Pre-Existing HIV Resistance Mutations Do Not Compromise Dolutegravir Efficacy in NGS Study
A multicentre retrospective cohort of 326 treatment-naive individuals starting dolutegravir-based therapy found transmitted drug resistance mutations in 24% by NGS, yet virological failure occurred in only 3.4%, with no emergent high-abundance mutations with phenotypic impact. The findings support dolutegravir's high resistance barrier and suggest baseline integrase resistance testing may not be necessary in routine practice.
The original study
Baseline resistance mutations and virological response to dolutegravir in treatment-naïve patients: a multicentre NGS study.
- Authors
- Inciarte A, Berrocal L, Santos JR, Aleman MR, Curran A, Medina Gonzalez R, et al.
- Journal
- The Journal of antimicrobial chemotherapy
- PMID
- 41873440
Original abstract
OBJECTIVES: To assess the prevalence of transmitted drug resistance mutations (TDRMs) and the impact of pre-existing resistance mutations, including minority variants, on virological response in ART-naïve individuals initiating dolutegravir-based triple therapy using next-generation sequencing (GRT-NGS). METHODS: A multicentre, retrospective cohort study was conducted including ART-naïve individuals who started a dolutegravir-3DR between 2015 and 2019. Baseline GRT-NGS Illumina®, covering RT, PR and IN genes identified primary (P-DRM) and secondary/polymorphic (S/p-DRM) mutations in high-abundance drug resistance variants (HA-DRVs; ≥20%) and low-abundance drug resistance variants (LA-DRVs; 1%-19%). Virological failure (VF) was defined as two consecutive HIV-1 RNA ≥ 50 copies/mL. Virological response was assessed at Weeks 48 and 96. RESULTS: Of 326 participants, 86% were male and 72% were MSM; 78% received DTG/ABC/3TC and 22% TDF/FTC + DTG. At least one TDRM was detected in 24% and any DRM in 48% of subjects.

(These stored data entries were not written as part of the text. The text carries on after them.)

(* ===== verification/Prelude.v ===== *)
(** * A verification of the irish shell and of its xv6 schedulers

    The repository has two programs of its own: a job-control shell for Unix
    ([c-shell/]) and a version of the xv6 kernel ([xv6/kernel/]) with three
    schedulers, process accounting and a [waitx] system call.  This library
    translates their core into Rocq and proves what makes it correct.

    ** The kernel

    A kernel function is a state transformer on [kst], the data the process,
    scheduler and trap code shares: the process table, the tick and sequence
    counters, the trap frames, the registers of the hart and the spin locks.
    Its result is a value, a panic, a spin on a lock that another hart holds,
    undefined behaviour, or a [Switch]: the state in which the code called
    [swtch], and how it continues from the state in which it is resumed.  The
    code of a hart is thus a sequence of uninterrupted stretches, and a theorem
    about a stretch holds for whatever the other threads did between two.
    Machine integers are [Z] with the wrap-around written out ([u32], [u64],
    [i32]); pointers into the table are indices.

    - [KString.v]: [string.c], on byte buffers with bounds.
    - [KernelBase.v]: [proc.h], [spinlock.c], the monad and its program logic
      ([wp] for code that returns, [wps] for code that switches).
    - [PhysMem.v]: physical memory, byte by byte; [Kalloc.v]: [kalloc.c];
      [Vm.v]: [vm.c].  [VmFacts.v] to [VmTheorems.v]: page tables as finite maps,
      and what mapping, growing, copying and freeing an address space do.
    - [Proc.v]: [proc.c] without the schedulers.  The allocator, the page
      tables and the file system are the operations of the class [services];
      [VmServices.v] implements its memory part with [Kalloc.v] and [Vm.v].
    - [KernelLoops.v]: rules for the loops over the process table.
    - [ProcFacts.v]: allocation, killing, sleeping and waking, [kwaitx].
    - [Sched.v]: the MLFQ, FIFO and round-robin schedulers of [proc.c], with
      the timer handler and the boost.
    - [MlfqSystem.v]: the MLFQ as a transition system, and its invariant.
    - [Syscall.v]: [syscall.c] and [sysproc.c]; the calls of [sysfile.c] are
      the operations of the class [file_calls].
    - [Trap.v], [TrapFacts.v]: [trap.c], and the clock interrupt.
    - [FsBase.v]: data of the file system layers; [FsLogic.v]: a program logic
      for code that sleeps, with the disk states a crash may leave.
    - [Bio.v]: [sleeplock.c] and [bio.c]; [BioFacts.v], [BioCache.v],
      [BioSpecs.v]: the buffer cache refines a store of blocks.
    - [Log.v]: [log.c]; [LogFacts.v], [LogTheorems.v], [LogTx.v]: commit,
      recovery and transactions.
    - [Fs.v]: [fs.c], every function, with the disk format of [fs.h].
    - [FsTx.v]: code in the middle of a transaction; [FsAlloc.v]: the block
      bitmap; [FsFile.v]: the contents of a file and reading it; [FsWrite.v],
      [FsContents.v], [FsUpdate.v]: writing it; [FsInode.v]: the inode table as a
      map of reference counts; [FsPath.v], [FsDir.v]: paths and directories;
      [FsAtomic.v]: whole operations.
    - [KernelDemo.v], [MemDemo.v], [LogDemo.v], [FsDemo.v]: concrete states on
      which the theorems are applied.

    The MLFQ theorems say which process a turn runs (the head of the highest
    queue that is not empty), what a timer tick does to the running process,
    what a boost does to the table and that a boost comes after at most 48
    ticks; in every reachable state each process is in a valid queue with a
    part of its slice left and a number of its own.  The FIFO and round-robin
    theorems say which process they run next.  The process theorems are the sleep
    protocol (no wakeup between [sleep_prepare] and [sleep] is lost) and what
    [kwaitx] reports and frees.

    The memory theorems: no page is handed out twice or lost; an address space
    that grows or is copied gets pages of its own or is left as it was; what
    [copyout] writes [copyin] reads; a process that is freed returns all pages.
    They speak of one hart at a time in the memory code.

    The log theorems: what [bread] returns is the logical contents of the block;
    a transaction reaches the disk whole or, after a crash at any point and
    recovery, not at all; recovery itself may be interrupted.  They hold for one
    thread in the file system at a time, whatever the other threads do while it
    waits for the disk, and for every driver that transfers the block it is
    asked to ([driver_ok]).

    The file system theorems stand on the log: inside a transaction the blocks
    are a function from numbers to bytes, and an operation is described by what
    it makes of that function.  [balloc] takes the lowest free block, zeroed;
    [readi] returns the contents of a file and [writei] changes them, and no
    other file; [namex] finds the inode a path names and counts its references
    right; an operation between [begin_op] and [end_op] is atomic under crashes.

    ** The shell

    A shell function is a program ([prog]) of system calls.  [step] says what
    each call may answer and what it does to the state [sysst]: the shell's
    globals, its open descriptors, the files' contents, its unreaped children,
    the signal mask, the timer and the terminal.  [sat m s Q E] says that every
    run of [m] from [s], with any answers the system may give, is free of
    undefined behaviour and ends with [Q] (returned) or [E] (process ended);
    [run_prog] runs a program against a given system.  [fork] returns both in
    the parent and in the child, so the theorems cover both processes.

    - [ShellBase.v]: data of the headers, system calls, programs, [sat].
    - [Lexer.v]: [dynstring.c] and [lexer.c], and the grammar of words.
    - [Parser.v]: [parser.c], and the grammar of command lines.
    - [Command.v]: [sequence.c], [bg_exec.c], [executor_run] and the filling of
      the command arrays in [executor_execute_group].
    - [Jobs.v]: [term_control.c] and [activities.c]; [JobBuiltins.v]: [ping.c]
      and [resume.c]; [JobFacts.v], [JobTheorems.v]: the invariant of the job
      table and what the operations do.
    - [Redirect.v]: [redirect.c].
    - [Pipes.v]: [pipes.c] and path resolution of [executor.c];
      [PipesFacts.v]: what a pipeline leaves behind.
    - [Executor.v]: builtins in the shell process, [executor_execute_group] and
      [main.c]; [ShellSafety.v]: the shell as a whole.
    - [Prompt.v], [Peek.v], [Locate.v], [Reveal.v], [Spy.v], [Snoop.v]: the C
      files of these names; [Hop.v], [HopFacts.v]: [hop.c]; [Double.v]: the
      double-precision arithmetic of [hop.c] and [snoop.c].
    - [Irish.v]: the shell with all of its builtins.  The executor is proved
      against the class [builtins] and its contract [builtins_safe], of which
      these are the instance.
    - [Demo.v], [ShellDemo.v], [BuiltinDemo.v]: concrete systems and runs.

    The lexer and the parser are proved equivalent to their grammars, the
    splitting loops to list functions.  The job table has an invariant that all
    operations and the SIGCHLD handler keep.  The redirection and pipeline
    theorems are about descriptors and children: nothing is leaked on any path.
    [ShellSafety.v] and [Irish.v] put them together: no input and no behaviour
    of the system brings the shell to undefined behaviour, as long as the
    directory it is in is not removed.  The theorems about the builtins say what
    they print or keep: the reverse readers of [peek] print what its forward
    reader prints, backwards; [reveal] shows exactly the reachable tree;
    [locate] every executable; [hop] counts visits, finds the best directory
    and reads back the database it wrote; [spy] lists each mapped file once;
    [snoop] counts every call.

    ** Bounds and fuel

    Loops over a table are bounded by its size.  A loop whose length depends on
    the system takes a fuel: the theorems about [resume] and the helper
    processes state a fuel that is enough (the number of unreaped children, the
    length of the input); the lexer's fuel is the length of the line and it is
    proved never to run out; [executor_run] nests at most twice; the readers of
    [peek] need one round per byte at most, those of [hop], [reveal] and [spy]
    one per line or entry, [reveal -t] the depth of the tree, [snoop] one per
    stop of the process.  Safety theorems hold for every fuel, so for every prefix of a run.

    ** Not modelled

    Of the shell: failing allocations; the buffering of stdio; a SIGCHLD
    handler that runs in the middle of another operation (it is one of the
    operations that interleave).  Of xv6: the file table, pipes, [exec], devices,
    boot and user programs; several threads in the file system at once.

    The next parts to model are pipes, the file table and the calls of
    [sysfile.c]. *)

From stdpp Require Import base list gmap strings.
From Stdlib Require Import ZArith Lia.

Open Scope Z_scope.

(** ** Machine integers

    A [uint], [int] or [uint64] is a [Z]; every arithmetic operation of the
    source that can leave the width is followed by one of these. *)

Definition u32 (z : Z) : Z := z mod 2 ^ 32.

Definition u64 (z : Z) : Z := z mod 2 ^ 64.

(** Conversion to a signed 32-bit [int]: two's complement. *)
Definition i32 (z : Z) : Z := (z + 2 ^ 31) mod 2 ^ 32 - 2 ^ 31.

Lemma u32_small z : 0 <= z < 2 ^ 32 -> u32 z = z.
Proof. apply Z.mod_small. Qed.

Lemma u32_range z : 0 <= u32 z < 2 ^ 32.
Proof. apply Z.mod_pos_bound. lia. Qed.

Lemma u64_small z : 0 <= z < 2 ^ 64 -> u64 z = z.
Proof. apply Z.mod_small. Qed.

Lemma u64_range z : 0 <= u64 z < 2 ^ 64.
Proof. apply Z.mod_pos_bound. lia. Qed.

Lemma i32_small z : - 2 ^ 31 <= z < 2 ^ 31 -> i32 z = z.
Proof. intros H. unfold i32. rewrite Z.mod_small; lia. Qed.

Lemma i32_range z : - 2 ^ 31 <= i32 z < 2 ^ 31.
Proof.
  unfold i32. pose proof (Z.mod_pos_bound (z + 2 ^ 31) (2 ^ 32) ltac:(lia)). lia.
Qed.

(** ** Tactics *)

(** Split the innermost conditional or match of the goal or of a hypothesis. *)
Ltac split_if :=
  match goal with
  | |- context [if ?b then _ else _] => destruct b eqn:?
  | H : context [if ?b then _ else _] |- _ => destruct b eqn:?
  end.

(** Turn boolean comparisons on [Z] and [nat] into propositions. *)
Ltac bool_to_prop :=
  repeat match goal with
  | H : (_ && _)%bool = true |- _ => apply andb_true_iff in H as [? ?]
  | H : (_ || _)%bool = false |- _ => apply orb_false_iff in H as [? ?]
  | H : negb _ = true |- _ => apply negb_true_iff in H
  | H : negb _ = false |- _ => apply negb_false_iff in H
  | H : (_ =? _)%Z = true |- _ => apply Z.eqb_eq in H
  | H : (_ =? _)%Z = false |- _ => apply Z.eqb_neq in H
  | H : (_ <? _)%Z = true |- _ => apply Z.ltb_lt in H
  | H : (_ <? _)%Z = false |- _ => apply Z.ltb_ge in H
  | H : (_ <=? _)%Z = true |- _ => apply Z.leb_le in H
  | H : (_ <=? _)%Z = false |- _ => apply Z.leb_gt in H
  | H : (_ =? _)%nat = true |- _ => apply Nat.eqb_eq in H
  | H : (_ =? _)%nat = false |- _ => apply Nat.eqb_neq in H
  | H : (_ <? _)%nat = true |- _ => apply Nat.ltb_lt in H
  | H : (_ <? _)%nat = false |- _ => apply Nat.ltb_ge in H
  | H : (_ <=? _)%nat = true |- _ => apply Nat.leb_le in H
  | H : (_ <=? _)%nat = false |- _ => apply Nat.leb_gt in H
  end.

(** ** Tables with a key

    A list searched for the first element with a given key, whose elements are
    changed in place or added at the end. *)

Section Keyed.

Context {A K : Type} `{EqDecision K} (key : A -> K).

Definition find_key (k : K) (l : list A) : option (nat * A) := list_find (fun x => key x = k) l.

Lemma find_key_alter f i k l : (forall x, key (f x) = key x) ->
  find_key k (alter f i l) =
  match find_key k l with Some (j, x) => Some (j, if decide (i = j) then f x else x) | None => None end.
Proof.
  intros Hf. unfold find_key. revert i. induction l as [|x l IH]; intros i; [done|]. destruct i as [|i]; simpl.
  - rewrite Hf. destruct (decide (key x = k)); [done|]. by destruct (list_find _ l) as [[j y]|].
  - destruct (decide (key x = k)); [done|]. change (list_alter f i l) with (alter f i l). rewrite IH.
    destruct (list_find _ l) as [[j y]|]; [|done]. simpl. destruct (decide (i = j)), (decide (S i = S j)); congruence.
Qed.

Lemma find_key_snoc k l x :
  find_key k (l ++ [x]) =
  match find_key k l with
  | Some r => Some r
  | None => if decide (key x = k) then Some (length l, x) else None
  end.
Proof.
  unfold find_key. destruct (list_find (fun x => key x = k) l) as [[j y]|] eqn:E.
  - by erewrite list_find_app_l by exact E.
  - rewrite list_find_app_r by done. simpl. destruct (decide (key x = k)); [|done]. simpl. do 2 f_equal; lia.
Qed.

Lemma find_key_Some k l i x : find_key k l = Some (i, x) -> l !! i = Some x /\ key x = k.
Proof. unfold find_key. rewrite list_find_Some. tauto. Qed.

Lemma find_key_None k l : find_key k l = None <-> k ∉ map key l.
Proof.
  unfold find_key. rewrite list_find_None, Forall_forall. split.
  - intros H Hk. apply list_elem_of_fmap in Hk as (x & -> & Hx). by apply (H x).
  - intros H x Hx <-. apply H. apply list_elem_of_fmap. eauto.
Qed.

Lemma alter_keys f i l : (forall x, key (f x) = key x) -> map key (alter f i l) = map key l.
Proof.
  intros Hf. revert i. induction l as [|x l IH]; intros [|i]; [done..| |]; simpl; [by rewrite Hf|]. f_equal. apply IH.
Qed.

Lemma nodup_keys_snoc l x : NoDup (map key l) -> find_key (key x) l = None -> NoDup (map key (l ++ [x])).
Proof.
  intros Hd Hn. apply find_key_None in Hn. rewrite map_app. apply NoDup_app. split_and!; [done| |apply NoDup_singleton].
  intros k Hk Hk'%list_elem_of_singleton. by subst.
Qed.

End Keyed.

(** ** Hint databases *)

(** Facts on widths, closed by [auto with width]. *)
Create HintDb width.
#[export] Hint Resolve u32_range u64_range i32_range : width.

Virological suppression was achieved in 76% by intention-to-treat (ITT), 97% on-treatment (OT) and 56% (ITT), 94% (ITT) at Weeks 48 and 96, respectively. VF occurred in 11 subjects (3.4%), mostly within 48 weeks, all with low-level viraemia (<1000 copies/mL; 8 < 200 copies/mL) and no emergent of new DRM in HA-DRVs with phenotypic impact. Among those with pre-existing DRM, including 36 P-HA-DRVs, 79 S/p-HA-DRVs, 57 P-LA-DRVs and 45 S/P-LA-DRVs, no significant association with VF was observed. CONCLUSIONS: Our findings indicate that pre-existing IN and RT DRM, including low-abundance and secondary/polymorphic variants, did not compromise the virological efficacy of dolutegravir-based triple therapy in ART-naïve individuals, supporting the high resistance barrier of dolutegravir and the lack of need for baseline resistance testing.